Quote the entries below from the line with "with (foldl scan_token" through the line with "- apply String.eqb_neq in Hid. rewrite Hid.", both ends included, and only those lines.
(Beginning of Exercise data)
Lemma drop_bytes_append (s t : string) :
  drop_bytes (String.length s) (s +:+ t) = t.
Proof.
  induction s as [|c s IH]; [by destruct t|]. by rewrite append_cons.
Qed.

Lemma drop_bytes_split (k : nat) (s : string) :
  (k ≤ String.length s)%nat →
  ∃ stem, s = stem +:+ drop_bytes k s ∧ String.length stem = k.
Proof.
  revert s. induction k as [|k IH]; intros s Hk.
  - exists "". by destruct s.
  - destruct s as [|c s]; simpl in *; [lia|].
    destruct (IH s) as (stem & Hs & Hlen); [lia|].
    exists (String c stem). rewrite append_cons. simpl.
    split; [by rewrite <- Hs | by rewrite Hlen].
Qed.

(** A string splits in one way only into a stem and a suffix of given length. *)
Lemma append_inj_length (stem stem' suffix suffix' : string) :
  stem +:+ suffix = stem' +:+ suffix' →
  String.length suffix = String.length suffix' →
  stem = stem' ∧ suffix = suffix'.
Proof.
  revert stem'. induction stem as [|c stem IH]; intros [|c' stem'] Heq Hlen.
  - done.
  - change ("" +:+ suffix) with suffix in Heq. subst suffix.
    rewrite append_cons in Hlen. simpl in Hlen. rewrite length_append in Hlen. lia.
  - change ("" +:+ suffix') with suffix' in Heq. subst suffix'.
    rewrite append_cons in Hlen. simpl in Hlen. rewrite length_append in Hlen. lia.
  - rewrite !append_cons in Heq. injection Heq as -> Heq.
    destruct (IH stem' Heq Hlen) as [-> ->]. done.
Qed.

Lemma length_drop_bytes (k : nat) (s : string) :
  String.length (drop_bytes k s) = (String.length s - k)%nat.
Proof.
  revert s. induction k as [|k IH]; intros [|c s]; simpl; done.
Qed.

Lemma eqb_string_eq (s t : string) : String.eqb s t = true ↔ s = t.
Proof. apply String.eqb_eq. Qed.

(** [strings.HasSuffix] decides "ends with". *)
Lemma HasSuffix_spec (s suffix : string) :
  HasSuffix s suffix = true ↔ ends_with s suffix.
Proof.
  unfold HasSuffix, ends_with, slice_from, len. split.
  - intros H. apply andb_prop in H as [Hlen H]. apply Z.leb_le in Hlen.
    destruct (_ || _) eqn:Hb; [done|]. apply eqb_string_eq in H.
    destruct (drop_bytes_split
                (Z.to_nat (Z.of_nat (String.length s)
                           - Z.of_nat (String.length suffix))) s)
      as (stem & Hs & _); [lia|].
    exists stem. by rewrite <- H.
  - intros [stem ->]. rewrite length_append.
    apply andb_true_intro. split; [apply Z.leb_le; lia|].
    replace (_ || _) with false
      by (symmetry; apply orb_false_intro; [apply Z.ltb_ge | apply Z.ltb_ge]; lia).
    replace (Z.to_nat _) with (String.length stem) by lia.
    rewrite drop_bytes_append. by apply eqb_string_eq.
Qed.

Lemma wrap64_id (z : Z) : min_int64 ≤ z ≤ max_int64 → wrap64 z = z.
Proof.
  unfold wrap64, min_int64, max_int64. intros Hz.
  rewrite Z.mod_small; lia.
Qed.

(** Above the range and below [2^64] a product wraps to a negative number. *)
Lemma wrap64_high (z : Z) : max_int64 < z < 2 ^ 64 → wrap64 z = z - 2 ^ 64.
Proof.
  unfold wrap64, max_int64. intros Hz.
  replace (z + 2 ^ 63) with ((z - 2 ^ 63) + 1 * 2 ^ 64) by lia.
  rewrite Z_mod_plus_full, Z.mod_small; lia.
Qed.

(** ** The byte-wise order on strings *)

Lemma ascii_compare_refl (c : ascii) : Ascii.compare c c = Eq.
Proof. unfold Ascii.compare. apply N.compare_refl. Qed.

Lemma string_compare_refl (s : string) : String.compare s s = Eq.
Proof. induction s as [|c s IH]; simpl; [done|]. by rewrite ascii_compare_refl. Qed.

Lemma less_irrefl (s : string) : less s s = false.
Proof. unfold less, String.ltb. by rewrite string_compare_refl. Qed.

Lemma less_false_leb (s t : string) : less t s = false ↔ String.le s t.
Proof.
  unfold less, String.ltb, String.le, String.leb.
  rewrite (String.compare_antisym t s).
  destruct (String.compare s t); simpl; naive_solver.
Qed.

Lemma less_leb (s t : string) : less s t = true ↔ String.le s t ∧ s ≠ t.
Proof.
  unfold less, String.ltb, String.le, String.leb.
  destruct (String.compare s t) eqn:Hc; simpl.
  - apply String.compare_eq_iff in Hc. naive_solver.
  - split; [|done]. intros _. split; [done|]. intros ->.
    by rewrite string_compare_refl in Hc.
  - naive_solver.
Qed.

#[export] Instance string_lt_trans : Transitive string_lt.
Proof.
  intros s t u. unfold string_lt. rewrite !less_leb.
  intros [Hst Hne] [Htu Hne']. split; [by etrans|].
  intros ->. apply Hne. by apply (anti_symm String.le).
Qed.

#[export] Instance string_lt_dec : RelDecision string_lt.
Proof. intros s t. unfold string_lt. apply _. Defined.

(** ** The scanner: one turn of the loop *)

Lemma scan_token_decoded c w ev stat :
  decoded_record ev = Some stat →
  RegistreringNummerNummer stat ≠ "" →
  scan_token (c, w) ev =
    (c + 1, milestone (c + 1)
              (store (RegistreringNummerNummer stat) (description stat) w)).
Proof.
  destruct ev as [[sp name| | | | |] [stat'|e]]; simpl; try done.
  unfold scan_token, milestone; simpl.
  destruct (String.eqb name "Statistik"); [|done].
  intros [= ->] Hid. apply String.eqb_neq in Hid. rewrite Hid. simpl.
  unfold Builder.String, Builder.WriteString, Builder.Reset, description.
  rewrite append_assoc. by destruct (_ =? 0).
Qed.

Lemma scan_token_unidentified s ev stat :
  decoded_record ev = Some stat →
  RegistreringNummerNummer stat = "" →
  scan_token s ev = s.
Proof.
  destruct s as [c w].
  destruct ev as [[sp name| | | | |] [stat'|e]]; simpl; try done.
  unfold scan_token; simpl.
  destruct (String.eqb name "Statistik"); [|done].
  intros [= ->] Hid. by rewrite Hid.
Qed.

Lemma scan_token_failed c w ev e :
  failed_record ev = Some e →
  scan_token (c, w) ev = (c, Printf (Log_DecodeWarning e) w).
Proof.
  destruct ev as [[sp name| | | | |] [stat'|e']]; simpl; try done.
  unfold scan_token; simpl.
  destruct (String.eqb name "Statistik"); [|done]. by intros [= ->].
Qed.

Lemma scan_token_other s ev :
  decoded_record ev = None → failed_record ev = None → scan_token s ev = s.
Proof.
  destruct s as [c w].
  destruct ev as [[sp name| | | | |] [stat'|e']]; simpl; try done;
    unfold scan_token; simpl; by destruct (String.eqb name "Statistik").
Qed.

(** The four cases of a turn. *)
Lemma scan_token_cases c w ev :
  (∃ stat, decoded_record ev = Some stat ∧ RegistreringNummerNummer stat ≠ "" ∧
     scan_token (c, w) ev =
       (c + 1, milestone (c + 1)
                 (store (RegistreringNummerNummer stat) (description stat) w))) ∨
  (∃ stat, decoded_record ev = Some stat ∧ RegistreringNummerNummer stat = "" ∧
     scan_token (c, w) ev = (c, w)) ∨
  (∃ e, failed_record ev = Some e ∧ decoded_record ev = None ∧
     scan_token (c, w) ev = (c, Printf (Log_DecodeWarning e) w)) ∨
  (decoded_record ev = None ∧ failed_record ev = None ∧
     scan_token (c, w) ev = (c, w)).
Proof.
  destruct (decoded_record ev) as [stat|] eqn:Hd.
  - destruct (decide (RegistreringNummerNummer stat = "")) as [Hid|Hid].
    + right; left. exists stat. eauto using scan_token_unidentified.
    + left. exists stat. eauto using scan_token_decoded.
  - destruct (failed_record ev) as [e|] eqn:Hf.
    + right; right; left. exists e. eauto using scan_token_failed.
    + right; right; right. eauto using scan_token_other.
Qed.

Lemma identified_cons ev tokens :
  identified (ev :: tokens) =
    match decoded_record ev with
    | Some stat =>
      if String.eqb (RegistreringNummerNummer stat) "" then identified tokens
      else (RegistreringNummerNummer stat, description stat) :: identified tokens
    | None => identified tokens
    end.
Proof.
  unfold identified at 1. simpl. fold (identified tokens).
  destruct (decoded_record ev) as [stat|]; simpl; [|done].
  by destruct (String.eqb _ _).
Qed.

Lemma plates_milestone c w : plates (milestone c w) = plates w.
Proof. unfold milestone. by destruct (_ =? 0). Qed.

(** The count grows by one per identified record, the registry receives
    them in stream order. *)
Lemma scan_tokens c w tokens :
  (foldl scan_token (c, w) tokens).1 = c + Z.of_nat (length (identified tokens)) ∧
  plates (foldl scan_token (c, w) tokens).2
    = registered (plates w) (identified tokens).
Proof.
  revert c w. induction tokens as [|ev tokens IH]; intros c w.
  { simpl. split; [lia | done]. }
  rewrite identified_cons.
  change (foldl scan_token (c, w) (ev :: tokens))
    with (foldl scan_token (scan_token (c, w) ev) tokens).
  destruct (scan_token_cases c w ev)
    as [(stat & -> & Hid & ->)|[(stat & -> & Hid & ->)
       |[(e & _ & -> & ->)|(-> & _ & ->)]]].
  - apply String.eqb_neq in Hid. rewrite Hid.
    destruct (IH (c + 1) (milestone (c + 1)
               (store (RegistreringNummerNummer stat) (description stat) w)))
      as [-> ->].
    rewrite plates_milestone. simpl. split; [lia | done].
  - rewrite Hid. simpl. apply IH.
  - destruct (IH c (Printf (Log_DecodeWarning e) w)) as [-> ->]. done.
  - apply IH.
Qed.

(** ** The registry as a function of the records put into it *)

Lemma registered_snoc m records r :
  registered m (records ++ [r]) = <[r.1 := r.2]> (registered m records).
Proof. unfold registered. by rewrite foldl_app. Qed.

Lemma last_description_snoc id records r :
  last_description id (records ++ [r]) =
    if decide (r.1 = id) then Some r.2 else last_description id records.
Proof.
  unfold last_description. rewrite filter_app.
  destruct (decide (r.1 = id)) as [Hr|Hr].
  - rewrite filter_cons_True, filter_nil by done. by rewrite last_snoc.
  - rewrite filter_cons_False, filter_nil by done. by rewrite app_nil_r.
Qed.

(** Last write wins; keys that no record names keep their value. *)
Lemma registered_lookup m records id :
  registered m records !! id =
    match last_description id records with
    | Some d => Some d
    | None => m !! id
    end.
Proof.
  induction records as [|r records IH] using rev_ind; [done|].
  rewrite registered_snoc, last_description_snoc.
  destruct (decide (r.1 = id)) as [<-|Hr].
  - by rewrite lookup_insert_eq.
  - by rewrite lookup_insert_ne.
Qed.

Lemma registered_dom m records :
  dom (registered m records) = dom m ∪ list_to_set records.*1.
Proof.
  induction records as [|r records IH] using rev_ind.
  - simpl. set_solver.
  - rewrite registered_snoc, dom_insert_L, IH, fmap_app, list_to_set_app_L.
    simpl. set_solver.
Qed.

Lemma size_list_to_set_remove_dups (l : list string) :
  size (list_to_set (C := gset string) l) = length (remove_dups l).
Proof.
  rewrite <- (size_list_to_set (C := gset string) (remove_dups l))
    by apply NoDup_remove_dups.
  f_equal. apply set_eq. intros x.
  by rewrite !elem_of_list_to_set, elem_of_remove_dups.
Qed.

Lemma registered_size records :
  size (registered ∅ records) = length (remove_dups records.*1).
Proof.
  rewrite <- size_dom, registered_dom, dom_empty_L, (left_id_L ∅ (∪)).
  apply size_list_to_set_remove_dups.
Qed.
(End of Exercise data)
Completed task:
    with (foldl scan_token (scan_token (c, w) ev) tokens).
  destruct (scan_token_cases c w ev)
    as [(stat & -> & Hid & ->)|[(stat & -> & Hid & ->)
       |[(e & _ & -> & ->)|(-> & _ & ->)]]].
  - apply String.eqb_neq in Hid. rewrite Hid.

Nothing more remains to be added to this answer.